(* ===== verification/Prelude.v ===== *)
(** AckerDB: a verification of the database server's core and of its client.

    AckerDB is a database whose queries, mutations and procedures are functions
    of the application, run next to SQLite. A client holds subscriptions to
    queries over a socket; a mutation is admitted, deduplicated, run in one
    SQLite transaction by the only writer, published in commit order, and every
    subscription whose query read a written key is evaluated again and told. This
    library models the parts that make this correct, each from its source file
    under [src/packages], and proves what they promise, up to two statements
    that cross all of them: a mutation whose request is not dated ahead of the
    server's clock has at most one effect
    ([CoordinatorProps.mutation_at_most_once]), and a client never shows what
    its query did not ([ClientTruth.client_never_wrong]).

    * Ground

    - [Prelude]: the error monad [exc] of code that throws, doubles ([num]: the
      special values, or a rational), maps as association lists in insertion
      order ([jmap_*]: JavaScript's [Map] and objects), automation.
    - [Dll]: intrusive doubly linked lists, field by field.
    - [Effects]: state with exceptions, what changed before a throw staying
      changed; weakest preconditions, and [keeps R m]: whatever [m] does, [R]
      relates the states before and after.
    - [Errors] ([shared/errors.ts], [shared/numbers.ts], [reactive/outcome.ts]),
      [Limits] ([runtime/limits.ts]).

    * The wire ([core/src])

    [Base64], [Value], [Wire], [StableEncode] model [wire.ts]: values, their
    JSON form, their canonical encoding. Theorems: decoding inverts encoding
    ([wire_roundtrip], [base64_iff]); two values share a canonical encoding
    exactly when they differ at most in the order of properties and in the sign of
    zero ([stableEncode_iff]).
    [Protocol] models [protocol.ts] and [protocol-validation.ts];
    [ProtocolProps], [ProtocolSound], [ProtocolComplete] prove that each decoder
    accepts exactly the well-formed messages of the typed contract.

    * Validation and schema ([server/src/validation], [server/src/schema])

    [Constraints], [Float32], [Validators] model the [v] validators and
    [Descriptors] the checks of stored descriptors. Theorems: a validator returns
    inhabitants of its type and its type is what it returns unchanged
    ([validators_typed]); a descriptor checks as its validator does, unless a
    shape declares the name of an inherited property ([descriptor_agrees]). [SchemaDiff], [SchemaClassify] model [diff.ts] and
    [classify.ts]; [SchemaSafety], [SchemaProps]: a change that is not refused
    keeps every stored row valid.

    * Queries ([server/src/database])

    [Predicate] models [query/predicate.ts] and [SqlText] the fragment of SQL it
    writes: the compiled text means the predicate ([compile_reads_back]).
    [Dependencies] models [keys.ts] and [query/dependencies.ts]: a row that
    satisfies a query's predicates is not written without a key the query
    recorded ([write_touches_reads]). [DependencyIndex] models the reverse index
    of [reactive/dependencies.ts].

    * Writing ([server/src/runtime], [server/src/database])

    [ExpiryHeap], [Admission] model [runtime/admission.ts]; [AdmissionSpec] is
    the queue it promises to be and the refinement, [AdmissionProps] what follows
    for every run. [Publication] models [subscriptions/publication.ts], with
    every continuation of the event loop a step of its own; [PublicationContract]
    is what the writer relies on. [Database] models the statements of
    [engine.ts] the writer issues, any of which SQLite may refuse;
    [MutationReplay] the ledger of [mutation-replay.ts]; [Coordinator] the commit
    of [coordinator.ts], over the three. Theorems, over histories of commits,
    other tasks, crashes and restarts: at most one effect, all or nothing, exact
    recovery. [Executor] models [runtime/executor.ts] over the queue, its
    continuations steps of their own; [ExecutorProps]: each task is in one place,
    places are not left free, a closed executor drains.

    * Schedules ([server/src/jobs])

    [Cron] models [cron.ts], down to the language's reading of a number in a
    text. [CronProps]: an expression is read exactly when it is in the documented
    syntax ([cron_expression_reads]), and [cronNext] gives the first match where
    the zone's clock skips no minute ([cronNext_first]); three lemmas show where
    the code does less than its comments say ([midnight_missed],
    [open_ranges_accepted], [century_missed]).
    [Jobs] models the tables of durable jobs and every transaction of the runner
    on them ([runtime/jobs/runtime.ts], [store.ts], the guarded patch of
    [access.ts]), [JobSteps] the journal of [steps.ts]. [JobsSpec] is the state
    machine of jobs and runs with its invariant, and [JobsProps] shows each
    transaction to be steps of it. [JobsMain] has the histories: transactions of
    the application, administrators, handlers and the runner in any order,
    committed or not, with restarts. Theorems: the tables stay well formed and what
    is settled stays as it is until an administrator reopens it
    ([jobs_invariant]); a handler whose run moved on changes nothing
    ([handlers_fenced]); mutation-kind jobs take effect exactly once per completed
    run; the claim takes the first eligible job through all its pages
    ([claim_takes_first]); concurrency is respected; retention keeps what
    deduplication would answer with; a recorded step is replayed.

    * Subscriptions ([server/src/subscriptions/reactive])

    [History] models the resume window. [Reactive], [ReactiveSteps] model the
    shared queries of [ordered.ts], [entry.ts]: each stretch of code between two
    awaits is a step, and steps of different calls interleave freely.
    [Observations] is the oracle of what queries show. [ReactiveInv] to
    [ReactivePublish] prove the invariant step by step; [ReactiveProps]: no entry
    is stale once the commits are processed, and all that is sent is true.

    * The client ([client/src])

    [Uuid] models the identities of mutations, [Retry] the retry policy and the
    retries of subscriptions, [Client] the session, the subscriptions and the
    requests of [client.ts], the channels of [channels/channel.ts], which share
    its ids, its socket and its account, and what a server-sent stream reserves:
    one event per call of the application, frame of the server, event of a
    socket, timer. The client refuses a reading of its clock that is no time, in
    the middle of what it does. [ClientProps], [ClientTruth]: what a
    subscription was last given is what its query shows at its cursor, for a
    client of the modelled server. [ClientAccount]: the account of what
    subscriptions, requests, channels and streams retain is exact.
    [ClientSession], [ClientProtocol]: the traffic of the sockets is accepted by
    the session protocol, stated as an automaton.

    * What is a parameter, and why

    The platform and the libraries: clocks, the random source, the length of
    texts ([text_bytes]), whether a dial or a send fails, when SQLite refuses a
    statement ([fault]), the engine of regular expressions and the decimal text
    of a number, the collation and the spelling of JSON texts, the handler of the
    application and what its queries show ([Observations]), the wall clock of a
    time zone ([formatToParts]). Hypotheses about them
    state what their documentation promises (a clock that reads finite times,
    lengths that are not negative), and each theorem that has some comes with a
    run of a concrete instance.

    * Bounds and fuel

    Integers of the source are exact in the range the code keeps them in; where
    they may leave it ([Number.isSafeInteger] checks, 2^48 in [Uuid], 64-bit
    validators, [Math.fround]) the check and the rounding are written out. Fuel
    is used where the source loops over a structure that changes under it: the
    expiry heap and the eviction loops take the number of live objects, which
    each turn lowers, the search for a date one turn per minute of its four years,
    the executor's pump one per free place, the cascade of a deleted job and the
    pages of a claim one per row; the theorems prove that the fuel does not run out
    ([resume_window_refines], [publication_drains], [reactive_fresh],
    [cronNext_first], [executor_accounts], [delete_runs_run], [claim_takes_first]).

    * Not modelled

    Of the job runner, its timers, its waiters and the dispatch of handlers, which
    are events of the histories instead: the declared jobs are the same throughout
    a history, and instants are whole milliseconds.

    Callbacks that call back into the object that calls them (the client's
    listeners, the code between the awaits is atomic); live events, [converge],
    [rotateAuth] and [revoke] of [ordered.ts]; the server's channels, files, what
    server-sent streams carry, and realtime sessions; the rest of [engine.ts], the assembly of SQL
    in [query.ts], migrations' DDL, plugins, authentication, HTTP,
    the command line and the user interfaces, which are SQL, I/O, types or glue
    around the components above. Memory, time and the garbage collector are not
    modelled, and neither is the text form of JSON. *)
From Stdlib Require Export ZArith QArith Qcanon Lia.
From stdpp Require Export base tactics numbers gmap strings list sorting.
Export list_basics.list list_relations.list list_monad.list list_misc.list.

# # # # # # #

> [Task instructions]
Please reproduce the listing word for word, but only from the line that contains "[rotateAuth] and [revoke]" to its last line, inclusive.

> [Solution to this problem]
    [rotateAuth] and [revoke] of [ordered.ts]; the server's channels, files, what
    server-sent streams carry, and realtime sessions; the rest of [engine.ts], the assembly of SQL
    in [query.ts], migrations' DDL, plugins, authentication, HTTP,
    the command line and the user interfaces, which are SQL, I/O, types or glue
    around the components above. Memory, time and the garbage collector are not
    modelled, and neither is the text form of JSON. *)
From Stdlib Require Export ZArith QArith Qcanon Lia.
From stdpp Require Export base tactics numbers gmap strings list sorting.
Export list_basics.list list_relations.list list_monad.list list_misc.list.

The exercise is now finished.